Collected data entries
────────

(** * KGEModel: scoring, training loss and evaluation ranking of [codes/model.py]

    A shallow embedding of the knowledge-graph embedding model.  Tensors of
    floats are idealised as nested lists of real numbers, Python exceptions as
    an error monad, and torch's autograd as a scalar interface with two
    instances: plain reals (values only) and dual numbers (value and
    tangent), where [detach] forgets the tangent. *)

From Stdlib Require Import Reals Lra Lia List String ZArith QArith.
From Stdlib Require Import Permutation Sorted Bool Arith.
Import ListNotations.

Local Open Scope R_scope.

(** ** Python exceptions and dynamic values *)

(** The exceptions the code and the libraries raise, by class.  A
    [RuntimeError] of torch carries the fixed text of the library's message:
    the sizes and values torch writes into it are left out. *)
Inductive exn : Type :=
| ValueError (msg : string)
| AttributeError (msg : string)
| TypeError (msg : string)
| IndexError (msg : string)
| RuntimeError (msg : string)
| ZeroDivisionError
| AssertionError.

Inductive result (A : Type) : Type :=
| Ok (a : A)
| Raise (e : exn).

Arguments Ok {A} a.
Arguments Raise {A} e.

Definition bind {A B : Type} (c : result A) (k : A -> result B) : result B :=
  match c with
  | Ok a => k a
  | Raise e => Raise e
  end.

Notation "x <- c ;; k" := (bind c (fun x => k))
  (at level 61, c at next level, right associativity).

Fixpoint mapM {A B : Type} (f : A -> result B) (xs : list A) : result (list B) :=
  match xs with
  | [] => Ok []
  | x :: xs' => y <- f x ;; ys <- mapM f xs' ;; Ok (y :: ys)
  end.

Fixpoint mapM2 {A B C : Type} (f : A -> B -> result C)
         (xs : list A) (ys : list B) : result (list C) :=
  match xs, ys with
  | x :: xs', y :: ys' => z <- f x y ;; zs <- mapM2 f xs' ys' ;; Ok (z :: zs)
  | _, _ => Ok []
  end.
Lemma int_of_unsigned (s : string) (z : Z) :
  Py.strip s = s -> Py.int_unsigned s = Some z -> Py.int s = Some z.
Proof.
  intros Hs Hu. unfold Py.int. rewrite Hs.
  destruct s as [| c r]; [discriminate Hu |].
  destruct (Py.digit c) as [d |] eqn:Ed.
  - destruct (digit_is_no_sign c d Ed) as [-> ->]. exact Hu.
  - unfold Py.int_unsigned in Hu. rewrite Ed in Hu. discriminate Hu.
Qed.

(** [int] reads back what [str] prints. *)
Lemma int_of_str (n : Z) : Py.int (Py.str_of_int n) = Some n.
Proof.
  destruct (str_of_int_no_blank n) as [Hb Hne].
  pose proof (strip_no_blank _ Hb Hne) as Hs.
  destruct n as [| p | p]; [reflexivity | |].
  - apply int_of_unsigned; [exact Hs |].
    rewrite (proj1 (string_of_pos p)). apply int_unsigned_of_pos.
  - unfold Py.int. rewrite Hs, (proj2 (string_of_pos p)).
    change (option_map Z.opp
              (Py.int_unsigned
                 (NilEmpty.string_of_uint (Pos.to_uint p)))
            = Some (Z.neg p)).
    rewrite int_unsigned_of_pos. reflexivity.
Qed.

Lemma int_of_padded_str (n : Z) (a b : string) :
  is_blank a = true -> is_blank b = true ->
  Py.int (Py.strip (a ++ Py.str_of_int n ++ b)) = Some n.
Proof.
  intros Ha Hb. destruct (str_of_int_no_blank n) as [Hn Hne].
  rewrite strip_padded by assumption. apply int_of_str.
Qed.

(** X21: round trip.  Whatever integer [n] is written in decimal to the port
    file, with any white space before and after it, a logged-in client whose
    write is answered with status 200 sends one request, whose [json] field
    carries exactly [n] as [listen_port], and [last_applied_port] becomes
    [n]. *)
Theorem port_file_round_trip (w : world) (n : Z) (a b : string) :
  logged_in (qb_api w) = true ->
  fs w (port_file_path (port_handler w))
    = Content (a ++ Py.str_of_int n ++ b) ->
  is_blank a = true ->
  is_blank b = true ->
  last_applied_port w <> Some n ->
  write_ok (server w (sent w)) = true ->
  requests_in (new_events w (after (update_port w)))
    = [POST (host (qb_api w) ++ "/api/v2/app/setPreferences")
         [("json",
           json_dumps [("listen_port", PInt n); ("upnp", PBool false);
                       ("random_port", PBool false)])]] /\
  last_applied_port (after (update_port w)) = Some n.
Proof.
  intros Hli Hf Ha Hb Hl Hok.
  destruct (update_port_push_logged_in w _ n Hli Hf
              (int_of_padded_str n a b Ha Hb) Hl) as (Hr & _ & Hlast & _).
  rewrite Hok in Hlast. split; [exact Hr | exact Hlast].
Qed.

Lemma port_file_round_trip_witness :
  let w := sample_world true None
             (" " ++ Py.str_of_int 65535 ++ String "010" EmptyString)
             [reply 200 EmptyString None] in
  (logged_in (qb_api w) = true /\
   fs w (port_file_path (port_handler w))
     = Content (" " ++ Py.str_of_int 65535 ++ String "010" EmptyString) /\
   is_blank " " = true /\ is_blank (String "010" EmptyString) = true /\
   last_applied_port w <> Some 65535 /\
   write_ok (server w (sent w)) = true) /\
  last_applied_port (after (update_port w)) = Some 65535.
Proof.
  cbv zeta. split; [repeat split; discriminate |].
  exact (proj2 (port_file_round_trip
           (sample_world true None
              (" " ++ Py.str_of_int 65535 ++ String "010" EmptyString)
              [reply 200 EmptyString None])
           65535 " " (String "010" EmptyString)
           eq_refl eq_refl eq_refl eq_refl ltac:(discriminate) eq_refl)).
Defined.
(** * NotificationService: the connection registry and its broadcast filter

    A shallow embedding of [NotificationService/app/main.py]: the
    [ConnectionManager] (connect, disconnect, broadcast), the message that
    [post_notification] prepares, the WebSocket endpoint from registration to
    cleanup, the request validators and the CORS origin list.

    Python values that flow through a message ([Dict[str, Any]]) are given by
    [pyval]. A [WebSocket] is a hashable object compared by identity, so it is
    modelled by a name. The [asyncio.Lock] makes the three methods mutually
    exclusive and no method awaits between two of its own registry updates, so
    every method is modelled as one atomic step on the registry. *)

From Stdlib Require Import ZArith Ascii String SpecFloat.
From stdpp Require Import base option list gmap sets strings.

#[local] Set Warnings "-register-all".
#[local] Open Scope string_scope.
#[local] Open Scope list_scope.

(** ** Python values *)

Inductive pyval : Type :=
  | PNone
  | PBool (b : bool)
  | PInt (z : Z)
  | PFloat (f : spec_float)
  | PStr (s : string)
  | PDatetime (t : Z)
  | PList (l : list pyval)
  | PDict (d : gmap string pyval).

(** [bool(v)]: the truth value Python gives [v] in [if v], [not v], [v or w]. *)
Definition truthy (v : pyval) : bool :=
  match v with
  | PNone => false
  | PBool b => b
  | PInt z => negb (Z.eqb z 0)
  | PFloat f => match f with S754_zero _ => false | _ => true end
  | PStr s => negb (String.eqb s "")
  | PDatetime _ => true
  | PList l => match l with [] => false | _ => true end
  | PDict d => negb (bool_decide (d = ∅))
  end.

(** [d.get(key)] on a dict of Python values: [None] when the key is missing. *)
Definition py_get (d : gmap string pyval) (key : string) : pyval :=
  default PNone (d !! key).

(** [a or b]. *)
Definition py_or (a b : pyval) : pyval := if truthy a then a else b.

(** An [Optional[str]] is kept as [option string]; [None] is Python's [None]. *)
Definition py_of_opt (o : option string) : pyval :=
  match o with Some s => PStr s | None => PNone end.

(** [bool(o)] for an [Optional[str]]: [None] and the empty string are false. *)
Definition truthy_opt (o : option string) : bool := truthy (py_of_opt o).

(** [v == o] where [o] is an [Optional[str]]: a string equals only the same
    string, [None] equals only [None]. *)
Definition py_eq_opt (v : pyval) (o : option string) : bool :=
  match v, o with
  | PStr s, Some s' => String.eqb s s'
  | PNone, None => true
  | _, _ => false
  end.

(** [filters.get(key)] on a subscription dict ([Dict[str, Optional[str]]]). *)
Definition filters_get (filters : gmap string (option string)) (key : string)
  : option string :=
  default None (filters !! key).

(** ** Exceptions, results and the effect monad *)

Inductive exn : Type :=
  | AttributeError
  | RuntimeError
  | WebSocketDisconnect
  | OtherException (name : string).

Inductive Result (A : Type) : Type :=
  | Returns (a : A)
  | Raises (e : exn).
Arguments Returns {A} a.
Arguments Raises {A} e.

(** A WebSocket object: hashable, compared by identity. *)
Abbreviation WebSocket := positive (only parsing).

(** The state of [ConnectionManager] ([__init__], lines 114-120); the lock is
    what makes each method below one step. *)
Record ConnectionManager : Type := {
  active_connections : gset WebSocket;
  subscriptions : gmap WebSocket (gmap string (option string))
}.

Definition ConnectionManager_init : ConnectionManager :=
  {| active_connections := ∅; subscriptions := ∅ |}.

(** The world a handler runs in: the module-level [manager] and the text
    frames handed to [send_text] so far, oldest first, one entry per call
    (whether or not the call then raised). *)
Record World : Type := {
  manager : ConnectionManager;
  wire : list (WebSocket * string)
}.

Definition M (A : Type) : Type := World → Result A * World.

Definition ret {A} (a : A) : M A := λ w, (Returns a, w).

Definition bind {A B} (m : M A) (k : A → M B) : M B :=
  λ w, match m w with
       | (Returns a, w') => k a w'
       | (Raises e, w') => (Raises e, w')
       end.

Definition raise {A} (e : exn) : M A := λ w, (Raises e, w).

Definition lift {A} (r : Result A) : M A := λ w, (r, w).

(** [try: body / except Exception: handler]. *)
Definition try_except {A} (body : M A) (handler : exn → M A) : M A :=
  λ w, match body w with
       | (Returns a, w') => (Returns a, w')
       | (Raises e, w') => handler e w'
       end.

#[export] Instance M_ret : MRet M := @ret.
#[export] Instance M_bind : MBind M := λ A B k m, bind m k.

Definition get_manager : M ConnectionManager := λ w, (Returns (manager w), w).

Definition update_manager (f : ConnectionManager → ConnectionManager) : M unit :=
  λ w, (Returns tt, {| manager := f (manager w); wire := wire w |}).

(** The transport: for each stream, the exception (if any) that a
    [send_text] on it raises. *)
Abbreviation Transport := (positive → option exn) (only parsing).

(** [await ws.send_text(text)]. *)
Definition send_text (net : Transport) (ws : WebSocket) (text : string) : M unit :=
  λ w, let w' := {| manager := manager w; wire := wire w ++ [(ws, text)] |} in
       match net ws with
       | Some e => (Raises e, w')
       | None => (Returns tt, w')
       end.

(** [await websocket.accept()]: the handshake either completes or raises. *)
Definition accept (outcome : option exn) (websocket : WebSocket) : M unit :=
  match outcome with
  | Some e => raise e
  | None => ret tt
  end.

(** ** ConnectionManager *)

(** [self.active_connections.add(websocket)]. *)
Definition add_connection (websocket : WebSocket) (self : ConnectionManager)
  : ConnectionManager :=
  {| active_connections := {[websocket]} ∪ active_connections self;
     subscriptions := subscriptions self |}.

(** [self.subscriptions[websocket] = filters]. *)
Definition set_subscription (websocket : WebSocket)
    (filters : gmap string (option string)) (self : ConnectionManager)
  : ConnectionManager :=
  {| active_connections := active_connections self;
     subscriptions := <[websocket := filters]> (subscriptions self) |}.

(** [self.active_connections.discard(websocket)]. *)
Definition discard_connection (websocket : WebSocket) (self : ConnectionManager)
  : ConnectionManager :=
  {| active_connections := active_connections self ∖ {[websocket]};
     subscriptions := subscriptions self |}.

(** [self.subscriptions.pop(websocket, None)]. *)
Definition pop_subscription (websocket : WebSocket) (self : ConnectionManager)
  : ConnectionManager :=
  {| active_connections := active_connections self;
     subscriptions := delete websocket (subscriptions self) |}.

(** The dict literal [{"userId": user_id, "topic": topic}]. *)
Definition subscription_dict (user_id topic : option string)
  : gmap string (option string) :=
  <["userId" := user_id]> (<["topic" := topic]> ∅).

(** [ConnectionManager.connect] (lines 122-126). *)
Definition connect (accept_outcome : option exn) (websocket : WebSocket)
    (user_id topic : option string) : M unit :=
  accept accept_outcome websocket;;
  update_manager (add_connection websocket);;
  update_manager (set_subscription websocket (subscription_dict user_id topic)).

(** [ConnectionManager.disconnect] (lines 128-131). *)
Definition disconnect (websocket : WebSocket) : M unit :=
  update_manager (discard_connection websocket);;
  update_manager (pop_subscription websocket).

(** *** The broadcast filter (lines 148-159) *)

(** Lines 149-151: [matches_user]. *)
Definition matches_user (message : gmap string pyval)
    (user_filter : option string) : bool :=
  if truthy_opt user_filter
  then py_eq_opt (py_get message "userId") user_filter
  else true.

(** [obj.get(key)] on an arbitrary value: only a dict has the method. *)
Definition method_get (obj : pyval) (key : string) : Result pyval :=
  match obj with
  | PDict d => Returns (py_get d key)
  | _ => Raises AttributeError
  end.

(** Lines 154-156: [msg_topic], from the top-level key or from [data]. *)
Definition resolve_msg_topic (message : gmap string pyval) : Result pyval :=
  let msg_topic := py_get message "topic" in
  if negb (truthy msg_topic)
  then method_get (py_or (py_get message "data") (PDict ∅)) "topic"
  else Returns msg_topic.

(** Lines 157-159: [matches_topic]. *)
Definition matches_topic (msg_topic : pyval) (topic_filter : option string)
  : bool :=
  if truthy_opt topic_filter
  then py_eq_opt msg_topic topic_filter
  else true.

(** One iteration of the loop of [broadcast] (lines 144-166), for the
    connection [ws]; [to_remove] is threaded through. *)
Definition broadcast_visit (net : Transport) (data_text : string)
    (message : gmap string pyval) (ws : WebSocket)
    (to_remove : list WebSocket) : M (list WebSocket) :=
  self ← get_manager;
  let filters := default ∅ (subscriptions self !! ws) in
  let user_filter := filters_get filters "userId" in
  let topic_filter := filters_get filters "topic" in
  let matches_user := matches_user message user_filter in
  msg_topic ← lift (resolve_msg_topic message);
  let matches_topic := matches_topic msg_topic topic_filter in
  if matches_user && matches_topic
  then try_except (send_text net ws data_text;; mret to_remove)
                  (λ _, mret (to_remove ++ [ws]))
  else mret to_remove.

(** [for ws in list(self.active_connections): ...] *)
Fixpoint broadcast_loop (net : Transport) (data_text : string)
    (message : gmap string pyval) (conns : list WebSocket)
    (to_remove : list WebSocket) : M (list WebSocket) :=
  match conns with
  | [] => mret to_remove
  | ws :: conns' =>
      to_remove' ← broadcast_visit net data_text message ws to_remove;
      broadcast_loop net data_text message conns' to_remove'
  end.

(** [for ws in to_remove: ...] (lines 168-170). *)
Fixpoint remove_loop (to_remove : list WebSocket) : M unit :=
  match to_remove with
  | [] => mret tt
  | ws :: rest =>
      update_manager (discard_connection ws);;
      update_manager (pop_subscription ws);;
      remove_loop rest
  end.
(** A commit changes the tally only by the rollover reset, and the ledger
    only by writing today's record. *)
Lemma runEffects_round key dc dh s :
  wellFormed s →
  let s1 := runEffects key dc dh false s in
  wellFormed s1 ∧
  (count s1 = count s ∨
   (count s1 = 0 ∧ total <$> entries (history s1) !! key = Some 0)) ∧
  (history s1 = history s ∨
   ((addr (history s) < addr (history s1))%nat ∧
    is_Some (entries (history s1) !! key))).
Proof.
  intros Hwf. unfold runEffects. cbn zeta.
  set (sa := if dc then emit (SaveCount (count s)) s else s).
  set (sb := if dh then emit (SaveHistory (history s)) sa else sa).
  assert (Hb : wellFormed sb ∧ count sb = count s ∧ history sb = history s)
    by (unfold sb, sa; destruct dc, dh; done).
  clearbody sb. clear sa. destruct Hb as (Hwb & Hcb & Hhb).
  set (sc := if dc then countEffect key (count s) sb else sb).
  assert (Hc : wellFormed sc ∧ count sc = count s ∧
               (history sc = history s ∨
                ((addr (history s) < addr (history sc))%nat ∧
                 is_Some (entries (history sc) !! key)))).
  { unfold sc. destruct dc; [|by auto].
    destruct (countEffect_round key (count s) sb Hwb) as (? & ? & [?|[? Ht]]).
    - split; [done|]. split; [congruence|]. left. congruence.
    - split; [done|]. split; [congruence|]. right. rewrite <- Hhb.
      split; [done|]. by apply (is_Some_of_total _ _ Ht). }
  clearbody sc. destruct Hc as (Hwc & Hcc & Hhc).
  destruct dh; [|by auto].
  destruct (checkDayChange_round key (history s) sc Hwc)
    as (? & [[Hc1 Hh1]|(Hc1 & Ha1 & Ht1)]).
  - split; [done|]. rewrite Hc1, Hh1. auto.
  - split; [done|]. split; [by auto|]. right.
    split; [|by apply (is_Some_of_total _ _ Ht1)].
    destruct Hhc as [Hhc|[Hhc _]]; [rewrite Hhc in Ha1|]; lia.
Qed.

(** A commit that finds today's record in place, with the tally in it,
    changes nothing but the log and the allocator. *)
Lemma runEffects_quiet key dc dh s :
  (dc = true → count s < 0 ∨ total <$> entries (history s) !! key = Some (count s)) →
  (dh = true → is_Some (entries (history s) !! key)) →
  count (runEffects key dc dh false s) = count s ∧
  history (runEffects key dc dh false s) = history s.
Proof.
  intros Hc Hh. unfold runEffects. cbn zeta.
  set (sa := if dc then emit (SaveCount (count s)) s else s).
  set (sb := if dh then emit (SaveHistory (history s)) sa else sa).
  assert (Hb : count sb = count s ∧ history sb = history s)
    by (unfold sb, sa; destruct dc, dh; done).
  clearbody sb. clear sa. destruct Hb as (Hcb & Hhb).
  set (sc := if dc then countEffect key (count s) sb else sb).
  assert (Hsc : count sc = count s ∧ history sc = history s).
  { unfold sc. destruct dc; [|done]. unfold countEffect.
    destruct (Z.ltb_spec (count s) 0); [done|].
    cbn [count history setHistory]. split; [done|].
    destruct (Hc eq_refl) as [?|Ht]; [lia|]. rewrite Hhb.
    destruct (entries (history s) !! key) as [r|] eqn:E; [|done].
    injection Ht as Ht. by apply (upsert_same _ _ _ _ r). }
  clearbody sc. destruct Hsc as (Hcc & Hhc).
  destruct dh; [|done].
  unfold checkDayChange. destruct (Hh eq_refl) as [r ->]. done.
Qed.
(** * http_smuggle.py: a differential probe for HTTP header parsing

    A shallow embedding of [src/http_smuggle.py] and the properties of it
    that its specification states.

    Python values are modelled as follows.
    - [str] is a sequence of Unicode code points ([list N]); [bytes] is a
      sequence of octets ([list byte]).
    - A [float] is a binary64 value ([PrimFloat.float]); the [.2f] format is
      computed exactly from the value's mantissa and exponent.
    - A [dict] with fixed literal keys is a record; the [headers] dict, keyed
      by text of the response, is a finite map ([gmap str str]).
    - Raised exceptions are values of [exn]; a computation that prints and
      may raise returns the lines printed so far and either the exception or
      its result (type [M]).
    - The network and the clock are an oracle: for every iteration of the
      probe loop it says which socket call failed, or which bytes [recv]
      returned and what [time.time()] read around the exchange. *)

From Stdlib Require Import ZArith NArith List Lia Floats DecimalPos.
From Stdlib.Strings Require Import String Ascii Byte.
From stdpp Require Import base option list gmap.
Import ListNotations.

Set Warnings "-inexact-float".
Local Open Scope N_scope.

(** ** Python [str] and [bytes] *)

Abbreviation codepoint := N.
Abbreviation str := (list codepoint).
Abbreviation bytes := (list byte).
(** X19: whatever [handleIngest] answers, what the request has put on
    the output channel is a prefix of the batch decoded from its body, in
    the batch's order, and [LogsReceived] has gone up by exactly the number
    of entries put there (as a uint64).  An answer other than 200 and 503
    (405, 429, 400, 413) means nothing was handed off and the channel is as
    it was; 405 leaves the whole receiver as it was. *)
Theorem ingest_hands_off_a_prefix_of_the_batch (io : Library)
    (env : nat -> tick) (c : clocks) (now : Z) (req : Request) (r : Receiver) :
  is_uint64 (LogsReceived (stats r)) ->
  let r' := (handleIngest io env c now req r).1 in
  let resp := (handleIngest io env c now req r).2 in
  exists sent,
    handed_off r' = handed_off r ++ sent
    /\ LogsReceived (stats r')
       = Go.AddUint64 (LogsReceived (stats r)) (Z.of_nat (length sent))
    /\ (sent = []
        \/ exists body batch,
             io_ReadAll io (String.eqb (ContentEncoding req) "gzip") (Body req)
             = Some body
             /\ json_Unmarshal io body = Some batch
             /\ sent `prefix_of` Models.Entries batch)
    /\ (status resp <> StatusOK -> status resp <> StatusServiceUnavailable ->
        sent = [] /\ output r' = output r)
    /\ (status resp = StatusMethodNotAllowed -> r' = r).
Proof.
  intros Hu. cbn zeta. unfold handleIngest, fail.
  assert (Hnil : forall (r0 : Receiver) (code : Z),
            handed_off r0 = handed_off r -> output r0 = output r ->
            LogsReceived (stats r0) = LogsReceived (stats r) ->
            code <> StatusMethodNotAllowed ->
            exists sent,
              handed_off (r0, http_Error code).1 = handed_off r ++ sent
              /\ LogsReceived (stats (r0, http_Error code).1)
                 = Go.AddUint64 (LogsReceived (stats r)) (Z.of_nat (length sent))
              /\ (sent = []
                  \/ exists body batch,
                       io_ReadAll io (String.eqb (ContentEncoding req) "gzip") (Body req)
                       = Some body
                       /\ json_Unmarshal io body = Some batch
                       /\ sent `prefix_of` Models.Entries batch)
              /\ (status (r0, http_Error code).2 <> StatusOK ->
                  status (r0, http_Error code).2 <> StatusServiceUnavailable ->
                  sent = [] /\ output (r0, http_Error code).1 = output r)
              /\ (status (r0, http_Error code).2 = StatusMethodNotAllowed ->
                  (r0, http_Error code).1 = r)).
  { intros r0 code H1 H2 H3 H4. exists []. cbn [fst snd status http_Error].
    rewrite app_nil_r, AddUint64_0 by done.
    split; [done|]. split; [done|]. split; [by left|]. split; [done|]. done. }
  destruct (negb (String.eqb (Method req) "POST")).
  { exists []. cbn [fst snd]. rewrite app_nil_r, AddUint64_0 by done.
    split; [done|]. split; [done|]. split; [by left|]. done. }
  destruct (checkRateLimit _ _ c _ _) as [ok rls].
  destruct ok; cbn [negb]; [|by apply Hnil].
  destruct (String.eqb (ContentEncoding req) "gzip" && negb (gzip_NewReader io (Body req)));
    [by apply Hnil|].
  destruct (io_ReadAll io _ (Body req)) as [body|] eqn:Eb; [|by apply Hnil].
  destruct (json_Unmarshal io body) as [batch|] eqn:Ej; [|by apply Hnil].
  match goal with
  | |- context [if ?b then _ else _] => destruct b; [by apply Hnil|]
  end.
  match goal with
  | |- context [handoff_loop ?e ?k ?es ?r0] =>
      destruct (handoff_loop_prefix e es k r0) as (sent & Hp & Hh & Hl & Hc & Hn);
        [exact Hu|];
      destruct (handoff_loop e k es r0) as [res r1]
  end.
  cbn [fst snd] in Hh, Hl, Hc, Hn. cbn [handed_off stats LogsReceived with_stats
    with_rateLimits add_BytesReceived add_RequestsReceived] in Hh, Hl.
  exists sent.
  unfold StatusOK, StatusServiceUnavailable, StatusMethodNotAllowed.
  destruct res; cbn [fst snd status http_Error handed_off stats LogsReceived
                     with_stats set_LastReceived];
    (split; [done|]); (split; [done|]);
    (split; [right; by exists body, batch|]);
    (split; [intros H1 H2; congruence | intros H1; discriminate]).
Qed.

Lemma ingest_prefix_witness :
  let r := receiver_with_room 2 in
  let r' := (handleIngest codec3 quiet at_noon 0 ingest_request r).1 in
  exists sent,
    handed_off r' = handed_off r ++ sent
    /\ LogsReceived (stats r')
       = Go.AddUint64 (LogsReceived (stats r)) (Z.of_nat (length sent))
    /\ sent = [entry "e1"; entry "e2"].
Proof.
  cbn zeta.
  destruct (ingest_hands_off_a_prefix_of_the_batch codec3 quiet at_noon 0
              ingest_request (receiver_with_room 2))
    as (sent & H1 & H2 & _).
  - unfold is_uint64. cbn. lia.
  - exists sent. split; [exact H1|]. split; [exact H2|].
    vm_compute in H1. inversion H1. reflexivity.
Defined.

End ReceiverMoreProps.

(** ** The shipper: batching, and the circuit breaker under mixed traffic *)

Module ShipperMoreProps.

Import Models Shipper ShipperBatch.

(** The entries inside the shipper, oldest first: those of the batches
    handed to [sendWithRetry], those of the current batch, those still on
    the channel. *)
Definition flow (s : Shipper) : list LogEntry :=
  concat (Entries <$> (fst <$> attempted s)) ++ Entries (batch s) ++ inputChan s.

Lemma flow_sendCurrentBatch (w : world) (s : Shipper) :
  flow (sendCurrentBatch w s) = flow s
  /\ Entries (batch (sendCurrentBatch w s)) = []
  /\ config (sendCurrentBatch w s) = config s
  /\ (attempted (sendCurrentBatch w s) = attempted s
      \/ exists out, Entries (batch s) <> []
                     /\ attempted (sendCurrentBatch w s)
                        = attempted s ++ [(batch s, out)]).
Proof.
  unfold sendCurrentBatch, Batch_IsEmpty.
  destruct (length (Entries (batch s)) =? 0)%nat eqn:E.
  - apply Nat.eqb_eq, length_zero_iff_nil in E.
    split; [done|]. split; [done|]. split; [done|]. by left.
  - apply Nat.eqb_neq in E.
    destruct (sendWithRetry _ _ _ _) as [[out eps] tr].
    split; [|split; [done|split; [done|]]].
    + unfold flow. cbn [attempted batch inputChan NewBatch Entries].
      rewrite !fmap_app, concat_app. cbn. rewrite app_nil_r, <- app_assoc. done.
    + right. exists out. split; [|done]. intros H. by rewrite H in E.
Qed.

(** Every batch handed to [sendWithRetry] holds between 1 and [BatchSize]
    entries, and the current batch is not full. *)
Definition batches_ok (s : Shipper) : Prop :=
  Forall (fun b => (1 <= length (Entries b.1))%nat
                   /\ Z.of_nat (length (Entries b.1)) <= BatchSize (config s))
         (attempted s)
  /\ Z.of_nat (length (Entries (batch s))) < BatchSize (config s).

Lemma batches_ok_sendCurrentBatch (w : world) (s : Shipper) :
  1 <= BatchSize (config s) ->
  Forall (fun b => (1 <= length (Entries b.1))%nat
                   /\ Z.of_nat (length (Entries b.1)) <= BatchSize (config s))
         (attempted s) ->
  Z.of_nat (length (Entries (batch s))) <= BatchSize (config s) ->
  batches_ok (sendCurrentBatch w s).
Proof.
  intros Hsize Hall Hb.
  destruct (flow_sendCurrentBatch w s) as (_ & He & Hc & Ha).
  unfold batches_ok. rewrite He, Hc. split; [|cbn; lia].
  destruct Ha as [-> | (out & Hne & ->)]; [done|].
  apply Forall_app. split; [done|]. apply Forall_singleton. cbn [fst].
  split; [|done]. destruct (Entries (batch s)); [done | cbn; lia].
Qed.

────────

> Problem statement:
Going through the entries above, show each line that contains "shallow".

> Written response:
    A shallow embedding of the knowledge-graph embedding model.  Tensors of
    A shallow embedding of [NotificationService/app/main.py]: the
    A shallow embedding of [src/http_smuggle.py] and the properties of it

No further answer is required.